Table 6 provides evidence that Gutman’s co-authors are much more connected than co-authors of Stević, as they play more important, central roles in his collaboration network. To further examine how the collaborators of Ivan Gutman and Stevo Stević are embedded in their neighborhood in analyzed collaboration networks, we have performed the analysis of brokerage roles using UCINET tool. Brokerage roles are based on the studies presented in [70, 82]. Five brokerage roles are defined in [70]: coordinator, consultant, gatekeeper, representative, and liaison. Coordinator connects two members of the same group and belongs to the group. Consultant does not belong to the group but brokers a relation between two members of the same group. Gatekeeper is a member of a group who is at its boundary, and controls access of outsiders to the group. The role of the representative is to act as point of contact between members of the two groups. Representative belongs to one of the groups. On the contrary, liaison connects two groups, but is not part of either. In our collaboration networks, which are represented as undirected graphs, gatekeeper and representative roles are essentially the same.

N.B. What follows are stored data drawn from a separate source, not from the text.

(** * HuggingFace wrappers of jfrog-cli-artifactory: a shallow embedding

    The repository holds three Python scripts under
    [artifactory/commands/huggingface]:
    - [huggingface_download.py]: [download], a wrapper of the hub client's
      [snapshot_download];
    - [huggingface_upload.py]: [upload], a wrapper of [HfApi().upload_folder];
    - [hfUtils.py]: a driver that prints, reads [os.environ['HF_ENDPOINT']],
      calls [download] and prints the result.

    The code is parameter marshalling around an external library, so the
    embedding is a small state-and-error monad over a log of observable
    events (lines printed, environment reads, wrapper entries, library calls
    with their outcome), Python's argument binding for the two [def] lines,
    and the hub client as an arbitrary, possibly failing, history-dependent
    collaborator. *)

From stdpp Require Import gmap strings list fin_maps pretty.
From Stdlib Require Import ZArith.

Open Scope string_scope.

(** ** Python values and exceptions *)

(** The objects that travel through the wrappers: [None], booleans,
    integers, strings, and opaque library objects (an [HfApi] instance, a
    commit-info object) known only by their printed form. *)
Inductive value :=
  | VNone
  | VBool (b : bool)
  | VInt (n : Z)
  | VStr (s : string)
  | VObj (repr : string).

#[global] Instance value_eq_dec : EqDecision value.
Proof. solve_decision. Defined.

#[global] Instance value_inhabited : Inhabited value := populate VNone.


(** An exception object: its class and its argument. *)
Record exception := Exc { exc_type : string; exc_arg : string }.

#[global] Instance exception_eq_dec : EqDecision exception.
Proof. solve_decision. Defined.

Definition TypeError (msg : string) : exception := Exc "TypeError" msg.

(** A Python computation either returns or raises. *)
Inductive outcome (A : Type) :=
  | Return (a : A)
  | Raise (e : exception).
Arguments Return {A} a.
Arguments Raise {A} e.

In both networks, we added attributes to identify originating countries of each collaborator, and then we performed the analysis. The results are shown in Tables 7 and 8. We have taken the top-7 collaborators, since the analysis for Stevo Stević did not show any other brokerage roles among other collaborators. The analysis has found an interesting difference in collaboration patterns of the two scientists that is obviously visible from Figs. 9 and 10. In Stević’s network, only few collaborators have identified brokerage roles of low intensity. The only notable exception is Bratislav Iricanin with the strongest liaison role. This result corresponds to the analysis of betweenness centrality described above. Obviously, Stević does not connect groups from different countries in joint research, but works on individual basis or in small groups from one country.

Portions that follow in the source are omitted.